Here’s a breakdown of the architecture and how these components interact:

Host Nodes

Host nodes can operate on any popular Linux-based operating system such as Ubuntu and RockyLinux where nested virtualization is enabled to run KVM based virtual machines.

Kubernetes

The foundation, providing the orchestration, scheduling, and management plane for all workloads. In addition to introduce declarative API and custom resources (CRDs).

KubeVirt

An extension to Kubernetes that enables running and managing VMs as native Kubernetes objects. It utilizes Kubernetes pods as the execution unit each running VM is encapsulated within a standard Kubernetes pod, specifically a virt-launcher pod.

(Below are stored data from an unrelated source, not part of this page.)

Definition resolve_openapi_endpoint (service region_id network : string) : outcome string :=
  let entry := catalog ← catalog_of service; catalog !! region_id in
  if negb (String.eqb network "public" || String.eqb network "vpc") then
    Raise (OpenAPIEndpointError "Unsupported OpenAPI service, region, or network")
  else
    match entry with
    | None => Raise (OpenAPIEndpointError "Unsupported OpenAPI service, region, or network")
    | Some (public, vpc) =>
        match (if String.eqb network "public" then public else vpc) with
        | None => Raise (OpenAPIEndpointError "No official endpoint for this service and network")
        | Some endpoint => Ret endpoint
        end
    end.

Definition resolve_polardb_endpoint (region_id network : string) : outcome string :=
  resolve_openapi_endpoint "polardb" region_id network.

Definition validate_resource_region (region_id : option string) (access_region network : string)
    : outcome string :=
  if negb (truthy region_id) then
    Raise (OpenAPIEndpointError "A resource region is required for OpenAPI operations")
  else
    let region := default EmptyString region_id in
    endpoint ← resolve_polardb_endpoint region network;
    if String.eqb network "vpc" && negb (String.eqb region access_region) then
      Raise (OpenAPIEndpointError "VPC OpenAPI resource region must match the PAS access region")
    else Ret region.

(** ** What a resolved host is *)

(** The host of a row for a service and a network. *)
Definition listed_host (service network : string) (r : ReviewedRegion) : option string :=
  match String.eqb service "polardb", String.eqb network "public" with
  | true, true => rr_polardb_public r
  | true, false => rr_polardb_vpc r
  | false, true => rr_sts_public r
  | false, false => rr_sts_vpc r
  end.

Lemma regions_distinct : NoDup (rr_region <$> REVIEWED_REGIONS).
Proof. apply (bool_decide_eq_true_1 _). vm_compute. reflexivity. Qed.

Lemma table_lookup (f : ReviewedRegion → option string * option string) region v :
  (list_to_map ((λ r, (rr_region r, f r)) <$> REVIEWED_REGIONS) : gmap string _) !! region = Some v ↔
  ∃ r, r ∈ REVIEWED_REGIONS ∧ rr_region r = region ∧ f r = v.
Proof.
  assert (NoDup ((λ r, (rr_region r, f r)) <$> REVIEWED_REGIONS).*1) as Hd.
  { rewrite <-list_fmap_compose. exact regions_distinct. }
  rewrite <-elem_of_list_to_map by exact Hd. rewrite list_elem_of_fmap.
  split; intros (r & Hr); exists r; [destruct Hr as [[= -> ->] ?]|destruct Hr as (? & <- & <-)]; done.
Qed.

Lemma table_none (f : ReviewedRegion → option string * option string) region r :
  (list_to_map ((λ r, (rr_region r, f r)) <$> REVIEWED_REGIONS) : gmap string _) !! region = None →
  r ∈ REVIEWED_REGIONS → rr_region r ≠ region.
Proof.
  intros Hn Hr He. pose proof (proj2 (table_lookup f region (f r)) (ex_intro _ r (conj Hr (conj He eq_refl)))). congruence.
Qed.

Lemma region_unique r r' :
  r ∈ REVIEWED_REGIONS → r' ∈ REVIEWED_REGIONS → rr_region r = rr_region r' → r = r'.
Proof.
  intros [i Hi]%list_elem_of_lookup [j Hj]%list_elem_of_lookup He.
  assert (i = j) as ->; [|congruence].
  eapply NoDup_lookup; [exact regions_distinct|rewrite list_lookup_fmap, Hi; done|].
  rewrite list_lookup_fmap, Hj. simpl. by rewrite He.
Qed.

(** The reviewed VPC hosts are the regional ones of their service, and no
    public host is a VPC host. *)
Definition regional_vpc_host (service region : string) : string :=
  service +:+ "-vpc." +:+ region +:+ ".aliyuncs.com".

Lemma vpc_hosts_regional r service host :
  r ∈ REVIEWED_REGIONS → service = "polardb" ∨ service = "sts" →
  listed_host service "vpc" r = Some host → host = regional_vpc_host service (rr_region r).
Proof.
  intros Hr Hs Hh.
  assert (Forall (λ r, ∀ h, (rr_polardb_vpc r = Some h → h = regional_vpc_host "polardb" (rr_region r))
    ∧ (rr_sts_vpc r = Some h → h = regional_vpc_host "sts" (rr_region r))) REVIEWED_REGIONS) as Hall.
  { unfold REVIEWED_REGIONS. repeat constructor; intros [= <-]; reflexivity. }
  rewrite Forall_forall in Hall. specialize (Hall _ Hr host).
  destruct Hs as [-> | ->]; apply Hall; exact Hh.
Qed.

(** What the lookup of a column answers. *)
Definition column_host (table : endpoint_table) (col : option string * option string → option string)
    (region : string) : outcome string :=
  match table !! region with
  | None => Raise (OpenAPIEndpointError "Unsupported OpenAPI service, region, or network")
  | Some e =>
      match col e with
      | None => Raise (OpenAPIEndpointError "No official endpoint for this service and network")
      | Some endpoint => Ret endpoint
      end
  end.

Lemma column_host_listed (f : ReviewedRegion → option string * option string) col region host :
  column_host (list_to_map ((λ r, (rr_region r, f r)) <$> REVIEWED_REGIONS)) col region = Ret host ↔
  ∃ r, r ∈ REVIEWED_REGIONS ∧ rr_region r = region ∧ col (f r) = Some host.
Proof.
  unfold column_host. destruct (_ !! region) as [e|] eqn:Hl.
  - pose proof Hl as (r & Hr & Hreg & <-)%table_lookup. split.
    + intros Hh. exists r. split_and!; [done|done|]. by destruct (col (f r)); [injection Hh as ->|].
    + intros (r' & Hr' & Hreg' & Hh). rewrite (region_unique r' r) in Hh by congruence.
      by rewrite Hh.
  - split; [discriminate|]. intros (r & Hr & Hreg & _). by destruct (table_none f region r Hl Hr).
Qed.

#[local] Opaque REVIEWED_REGIONS.

Lemma polardb_listed col region host :
  column_host POLARDB_ENDPOINTS col region = Ret host ↔
  ∃ r, r ∈ REVIEWED_REGIONS ∧ rr_region r = region
       ∧ col (rr_polardb_public r, rr_polardb_vpc r) = Some host.
Proof. apply (column_host_listed (λ r, (rr_polardb_public r, rr_polardb_vpc r))). Qed.

Lemma sts_listed col region host :
  column_host STS_ENDPOINTS col region = Ret host ↔
  ∃ r, r ∈ REVIEWED_REGIONS ∧ rr_region r = region ∧ col (rr_sts_public r, rr_sts_vpc r) = Some host.
Proof. apply (column_host_listed (λ r, (rr_sts_public r, rr_sts_vpc r))). Qed.

#[local] Opaque POLARDB_ENDPOINTS STS_ENDPOINTS.

Lemma resolve_column service region network host :
  resolve_openapi_endpoint service region network = Ret host ↔
  ∃ table, catalog_of service = Some table
    ∧ (network = "public" ∧ column_host table fst region = Ret host
       ∨ network = "vpc" ∧ column_host table snd region = Ret host).
Proof.
  unfold resolve_openapi_endpoint, column_host.
  destruct (catalog_of service) as [table|]; simpl.
  2: { split; [by case_match|by intros (? & ? & _)]. }
  destruct (String.eqb_spec network "public") as [->|Hp]; simpl.
  2: destruct (String.eqb_spec network "vpc") as [->|Hv]; simpl.
  - split; [intros Hh; exists table; split; [done|]; left; split; [done|]|intros (t & [= <-] & [[_ Hh]|[? _]]); [|done]].
    all: by destruct (table !! region) as [[p v]|].
  - split; [intros Hh; exists table; split; [done|]; right; split; [done|]|intros (t & [= <-] & [[? _]|[_ Hh]]); [done|]].
    all: by destruct (table !! region) as [[p v]|].
  - split; [discriminate|]. by intros (t & _ & [[? _]|[? _]]).
Qed.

OVN (Open Virtual Network)

The network fabric, providing advanced SDN (Software-Defined Networking) capabilities for VMs and Pods, replacing or augmenting the default CNI (Container Network Interface). The network fabric introduces VPCs(Virtual Private Cloud) as an operational and isolated ecosystem, through subnets and network policies.

CSI Drivers

A standardized interface that allows Kubernetes to connect to various storage systems, providing persistent storage for VMs and containers. Kube-V is agnostic about the storage of the underlying infrastructure where any CSI driver can be used to enabling dynamic provisioning, attachment, and management of persistent volumes for VMs and Pods.